The European Public Prosecutor’s Office sped up the progress of the investigation into fraudulent activity present in ‘Operation Admiral’, which began in Portugal and resulted in 14 arrests in the country, European prosecutor Jose Guerra confirmed.
The magistrate – who represents the country in the European Public Prosecutor’s Office (EPPO) – told Lusa that “tens of millions of euros of fraud in Portugal” are at stake and that it was on Portuguese territory that the case began.
“The case was pending with the Portuguese authorities. The investigation began with the Tax Authority (AT) and the Coimbra Public Prosecutor’s Office (MP). Later, we found an older case pending in the Porto Public Prosecutor. The cases were joined and, initially, there were two teams from Portugal’s criminal investigation police agency, PJ, and the tax authority working on the case,” he recalled, explaining that the investigation was communicated to the EPPO in mid-2021.
According to Guerra, it was fundamental “not to look at criminal activity from a national point of view” for the process to develop, leading to today’s operation, which was carried out in-country by the PJ, with about 100 home and non-domestic searches up and down the country and 14 arrests in the north, centre and Almada area for allegedly committing crimes of criminal association, tax fraud and money laundering.
“The investigation got a boost when it reached the European public prosecutor’s office. As no prejudice was defined for Portugal, the authorities themselves discussed whether there should be an investigation in Portugal,” he said, continuing: “If it wasn’t for the European perspective, the process would go nowhere.”
The EPPO’s information points to an overall VAT fraud of €2.2 billion and an operation triggered in 14 member states (Belgium, Cyprus, France, Germany, Greece, Hungary, Italy, Lithuania, Luxembourg, the Netherlands, Portugal, Romania, Slovakia and Spain). As part of this investigation, searches were also carried out in the Czech Republic, Hungary, Italy, the Netherlands, Slovakia, and Sweden last October.
For Portugal’s European Public Prosecutor, the “success” of this operation was due to the different way in which the authorities looked at the investigation, with the adoption of a transnational vision.
The criminal activities stretched across the 22 EPPO member states, as well as Hungary, Ireland, Sweden and Poland, and third countries, including Albania, China, Mauritius, Serbia, Singapore, Switzerland, Turkey, the United Arab Emirates, the UK, and the US.

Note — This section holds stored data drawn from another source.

Definition RiskLevel_eqb (a b : RiskLevel) : bool :=
  match a, b with
  | LOW, LOW | MEDIUM, MEDIUM | HIGH, HIGH | CRITICAL, CRITICAL => true
  | _, _ => false
  end.

Module RiskScore.

Record t : Type := mk {
  id : Z;
  employee : Z;
  company : Z;
  score : Z;
  risk_level : RiskLevel;
  total_quizzes_taken : Z;
  total_quiz_questions : Z;
  correct_quiz_answers : Z;
  phishing_emails_missed : Z;
  total_simulations_received : Z;
  simulations_opened : Z;
  simulations_clicked : Z;
  simulations_reported : Z;
  credentials_entered : Z;
  trainings_assigned : Z;
  trainings_completed : Z;
  trainings_passed : Z;
  requires_remediation : bool;
  last_quiz_date : option Z;
  last_simulation_date : option Z
}.

(** Assignment of the three derived fields. *)
Definition set_score (self : t) (s : Z) (l : RiskLevel) (r : bool) : t :=
  mk (id self) (employee self) (company self) s l
     (total_quizzes_taken self) (total_quiz_questions self)
     (correct_quiz_answers self) (phishing_emails_missed self)
     (total_simulations_received self) (simulations_opened self)
     (simulations_clicked self) (simulations_reported self)
     (credentials_entered self) (trainings_assigned self)
     (trainings_completed self) (trainings_passed self) r
     (last_quiz_date self) (last_simulation_date self).

(** The quiz counters, each increased by the given amount. *)
Definition add_quiz (self : t) (quizzes questions correct missed : Z)
    (now : Z) : t :=
  mk (id self) (employee self) (company self) (score self) (risk_level self)
     (total_quizzes_taken self + quizzes) (total_quiz_questions self + questions)
     (correct_quiz_answers self + correct) (phishing_emails_missed self + missed)
     (total_simulations_received self) (simulations_opened self)
     (simulations_clicked self) (simulations_reported self)
     (credentials_entered self) (trainings_assigned self)
     (trainings_completed self) (trainings_passed self)
     (requires_remediation self) (Some now) (last_simulation_date self).

(** The simulation counters, each increased by the given amount. *)
Definition add_simulation (self : t)
    (received opened clicked reported credentials : Z) (d : option Z) : t :=
  mk (id self) (employee self) (company self) (score self) (risk_level self)
     (total_quizzes_taken self) (total_quiz_questions self)
     (correct_quiz_answers self) (phishing_emails_missed self)
     (total_simulations_received self + received) (simulations_opened self + opened)
     (simulations_clicked self + clicked) (simulations_reported self + reported)
     (credentials_entered self + credentials) (trainings_assigned self)
     (trainings_completed self) (trainings_passed self)
     (requires_remediation self) (last_quiz_date self) d.

Definition add_trainings_assigned (self : t) (n : Z) : t :=
  mk (id self) (employee self) (company self) (score self) (risk_level self)
     (total_quizzes_taken self) (total_quiz_questions self)
     (correct_quiz_answers self) (phishing_emails_missed self)
     (total_simulations_received self) (simulations_opened self)
     (simulations_clicked self) (simulations_reported self)
     (credentials_entered self) (trainings_assigned self + n)
     (trainings_completed self) (trainings_passed self)
     (requires_remediation self) (last_quiz_date self)
     (last_simulation_date self).

(** The row that [get_or_create] inserts: the given defaults, every other
    field at its model default. *)
Definition default (pk employee company : Z) : t :=
  mk pk employee company 50 MEDIUM 0 0 0 0 0 0 0 0 0 0 0 0 false None None.

Definition level_of_score (s : Z) : RiskLevel :=
  if s <=? 30 then LOW
  else if s <=? 60 then MEDIUM
  else if s <=? 80 then HIGH
  else CRITICAL.

Definition calculate_risk_level (self : t) : RiskLevel :=
  level_of_score (score self).

Definition quiz_value (self : t) : PyFloat.float :=
  PyFloat.mul_int
    (PyFloat.sub PyFloat.half
       (PyFloat.truediv (correct_quiz_answers self) (total_quiz_questions self)))
    40.

Definition simulation_value (self : t) : PyFloat.float :=
  PyFloat.mul_int
    (PyFloat.truediv (simulations_clicked self) (total_simulations_received self))
    30.

(** [recalculate_score]: the returned score and the mutated instance, or
    [None] when one of the two [int(...)] conversions raises. *)
Definition recalculate_score (self : t) : option (Z * t) :=
  let base_score := 50 in
  match (if total_quiz_questions self >? 0
         then PyFloat.int (quiz_value self) else Some 0) with
  | None => None
  | Some quiz_adjustment =>
    let phishing_penalty := Z.min (phishing_emails_missed self * 5) 25 in
    match (if total_simulations_received self >? 0
           then PyFloat.int (simulation_value self) else Some 0) with
    | None => None
    | Some simulation_adjustment =>
      let credential_penalty := Z.min (credentials_entered self * 15) 20 in
      let report_bonus := Z.min (simulations_reported self * 5) 15 in
      let training_bonus := Z.min (trainings_passed self * 10) 25 in
      let new_score :=
        base_score + quiz_adjustment + phishing_penalty
        + simulation_adjustment + credential_penalty
        - report_bonus - training_bonus in
      let s := Z.max 0 (Z.min 100 new_score) in
      Some (s, set_score self s (level_of_score s) (s >? 70))
    end
  end.

(** The part of [save] that runs before the row is written. *)
Definition pre_save (self : t) : t :=
  set_score self (score self) (calculate_risk_level self) (score self >? 70).

End RiskScore.

(** The scoring formula in the words of the specification, over exact
    rationals: [floor] of both ratios. *)
Module SpecScore.

Definition accuracy (r : RiskScore.t) : Q :=
  if RiskScore.total_quiz_questions r =? 0 then 0%Q
  else (inject_Z (RiskScore.correct_quiz_answers r)
        / inject_Z (RiskScore.total_quiz_questions r))%Q.

Definition click_rate (r : RiskScore.t) : Q :=
  if RiskScore.total_simulations_received r =? 0 then 0%Q
  else (inject_Z (RiskScore.simulations_clicked r)
        / inject_Z (RiskScore.total_simulations_received r))%Q.

Definition quiz_adj (r : RiskScore.t) : Z :=
  if RiskScore.total_quiz_questions r =? 0 then 0
  else Qfloor (((1 # 2) - accuracy r) * 40)%Q.

Definition sim_adj (r : RiskScore.t) : Z := Qfloor (click_rate r * 30)%Q.

Definition clamp (x lo hi : Z) : Z := Z.max lo (Z.min hi x).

The statement also released by the EPPO said that the investigation lasted around a year and a half and exposed “the biggest VAT carousel fraud” in the European Union, allowing links to be established “between the suspect company in Portugal and around 9,000 other legal entities, and more than 600 individuals located in different countries.”
The criminal activity involved the successive formation of a complex chain of companies, mostly selling computer equipment on online platforms, which operated by performing the necessary acts to “enrich themselves” with the amounts of VAT received from the sale of these products to end customers, in a typical ‘Missing Trader Intra-Community (MTIC) Fraud’ scheme, which damages the coffers of the EU, the PJ explained.